Voluntary Provident Fund

The Voluntary Provident Fund (VPF) is a savings scheme that allows employees to contribute a percentage of their salary, over and above the mandatory Employee Provident Fund (EPF) contribution. This voluntary contribution is eligible for tax deductions and earns interest at the same rate as EPF.



Key Points about VPF

1. Contribution Limit:
               The employee can contribute up to 100% of their basic salary (including dearness allowance, if applicable) to the VPF.
2. Employer Contribution:
                The employer is not required to contribute to the VPF. Only the employee’s contribution is added to the fund.
3. Tax Deduction:
                The VPF contribution is eligible for tax deduction under Section 80C of the Income Tax Act, with the overall deduction limit being ₹1.5 lakh per annum.
4. Interest Rate:
                The interest rate for VPF is the same as EPF, which is currently around 8-8.5% per annum (as set by the Indian government).
5. Tax Treatment:
                The amount accumulated in the VPF is tax-free at the time of withdrawal, provided the employee has worked for at least 5 years in the organization.
6. Where VPF contribution will be reflected:
                Employees can view their VPF contributions and other related details on the EPFO portal using their UAN, which is same as their EPF number.
7. How to Apply:
                Send a formal email to Muskaan (muskaan@vandey.in) / Finance team requesting the percentage of contribution in the VPF.



Calculation of VPF

The VPF contribution is based on the employee’s basic salary (including dearness allowance, if applicable).

    Formula:
        VPF Contribution = (Employee’s Basic Salary + Dearness Allowance) × Employee’s Contribution Percentage
    Example:
        Let’s consider an example to understand the calculation:
         1. Basic Salary: ₹50,000 Dearness Allowance: ₹10,000 Total Salary Base: ₹60,000
         2. Employee Contribution: 50%

      VPF Contribution = ₹60,000 × 50% = ₹30,000
      However, there is also a mandatory Employee Provident Fund (EPF) contribution that must be subtracted.
      Assuming the EPF contribution is ₹1,800 per month, the VPF contribution will be:
      VPF Contribution = ₹30,000 – ₹1,800 = ₹29,100 per month
      So, in this case, ₹29,100 would be contributed to your VPF every month.



Other Factors to Consider

1. Interest on VPF:
            The VPF balance will earn interest at the same rate as the EPF, which is reviewed and updated annually by the government.
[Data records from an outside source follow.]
(** * Spotify-Backend: the token-refreshing proxy of [server.js]

    A shallow embedding of the proxy service: the two module-level
    variables [spotifyAccessToken] and [spotifyRefreshToken], the function
    [refreshAccessToken] and the handler mounted on [/api/spotify].

    JavaScript values are an inductive type; the two tokens are threaded
    through a small state-and-exception monad; every [axios] call is
    answered by an oracle [net] that sees the history of the run, so a
    theorem quantified over [net] holds for every behaviour of the token
    endpoint and of the upstream API.  Console output is not modelled: it
    neither reads nor writes the two tokens and sends nothing.

    One invocation runs from its first statement to its last without
    another handler interleaving at an [await].

    The second half of the source, the one-shot script that obtains the
    first refresh token ([/login] and [/callback]), is embedded in
    [Bootstrap] with a trace of its own: responses, the one call to the
    token endpoint, the attempt to open the browser, the end of the
    process. *)

From Stdlib Require Import ZArith List String Ascii Bool Lia PeanoNat ZifyNat.
From Stdlib Require Import DecimalString.
Import ListNotations.

Set Warnings "-register-all".

Open Scope string_scope.
Open Scope Z_scope.

(* ================================================================== *)
(** ** JavaScript values *)
(* ================================================================== *)

Module JS.

(** The values [JSON.parse] produces, plus [undefined].  [JNum] carries the
    integral numbers; no number is inspected by the code except the HTTP
    status, which is kept apart as a [Z]. *)
Inductive jsval : Type :=
| JUndefined
| JNull
| JBool (b : bool)
| JNum (n : Z)
| JStr (s : string)
| JArr (xs : list jsval)
| JObj (props : list (string * jsval)).

(** [!!v] *)
Definition truthy (v : jsval) : bool :=
  match v with
  | JUndefined | JNull => false
  | JBool b => b
  | JNum n => negb (n =? 0)
  | JStr s => negb (String.eqb s "")
  | JArr _ | JObj _ => true
  end.

(** Own property lookup in an object literal, first binding of the key. *)
Fixpoint lookup {A : Type} (k : string) (props : list (string * A)) : option A :=
  match props with
  | [] => None
  | (k', v) :: rest => if String.eqb k k' then Some v else lookup k rest
  end.

(** [v.k] for a key [k] that no prototype defines ([access_token],
    [refresh_token], [error]): the own property of an object, [undefined]
    on every other non-nullish value, and a [TypeError] ([None]) on [null]
    and [undefined]. *)
Definition member (v : jsval) (k : string) : option jsval :=
  match v with
  | JUndefined | JNull => None
  | JObj props =>
      Some (match lookup k props with Some x => x | None => JUndefined end)
  | _ => Some JUndefined
  end.

(** [v?.k] *)
Definition member_opt (v : jsval) (k : string) : jsval :=
  match member v k with Some x => x | None => JUndefined end.

(** [v === 'lit'] for a string literal. *)
Definition is_string (v : jsval) (lit : string) : bool :=
  match v with JStr s => String.eqb s lit | _ => false end.

Definition string_of_Z (n : Z) : string := NilZero.string_of_int (Z.to_int n).

(** [String(v)], the conversion a template literal and [URLSearchParams]
    apply.  An array joins its elements with commas, [null] and
    [undefined] elements printing as the empty string. *)
Fixpoint to_string (v : jsval) : string :=
  match v with
  | JUndefined => "undefined"
  | JNull => "null"
  | JBool true => "true"
  | JBool false => "false"
  | JNum n => string_of_Z n
  | JStr s => s
  | JArr xs =>
      (fix join (l : list jsval) : string :=
         match l with
         | [] => ""
         | x :: rest =>
             let sx := match x with
                       | JUndefined | JNull => ""
                       | _ => to_string x
                       end in
             match rest with
             | [] => sx
             | _ :: _ => sx ++ "," ++ join rest
             end
         end) xs
  | JObj _ => "[object Object]"
  end.

(** [Object.keys(v).length] for a truthy [v]. *)
Definition keys_length (v : jsval) : nat :=
  match v with
  | JObj props => List.length props
  | JArr xs => List.length xs
  | JStr s => String.length s
  | _ => 0%nat
  end.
The interest is credited to the VPF balance.
2. Tax Treatment Contributions:

           The employee’s VPF contributions are eligible for tax deduction under Section 80C of the Income Tax Act, subject to a maximum limit of ₹1.5 lakh per annum.
3. Interest:

           The VPF balance earns interest at the same rate as the EPF, which is reviewed and updated annually by the government. This interest is then credited directly to your VPF account (credentials same as EPF account).

4. Withdrawal:

            The accumulated amount in the VPF is tax-free at the time of withdrawal, provided the withdrawal is done after 5 years of contribution. Any withdrawal before the span of 5 years will be taxable (as set by the Indian government at the time of withdrawal).

 

           Summary:
          The Voluntary Provident Fund (VPF) is a great option for employees looking to boost their retirement savings and enjoy tax deductions. Employees can contribute up to 100% of their basic salary, including any dearness allowance, and these contributions are tax-deductible under Section 80C, with a ₹1.5 lakh annual limit. The VPF earns competitive interest rates, similar to the EPF. To withdraw tax-free, employees must keep their funds in the VPF for at least 5 years. Understanding VPF can greatly enhance employees’ savings and financial planning.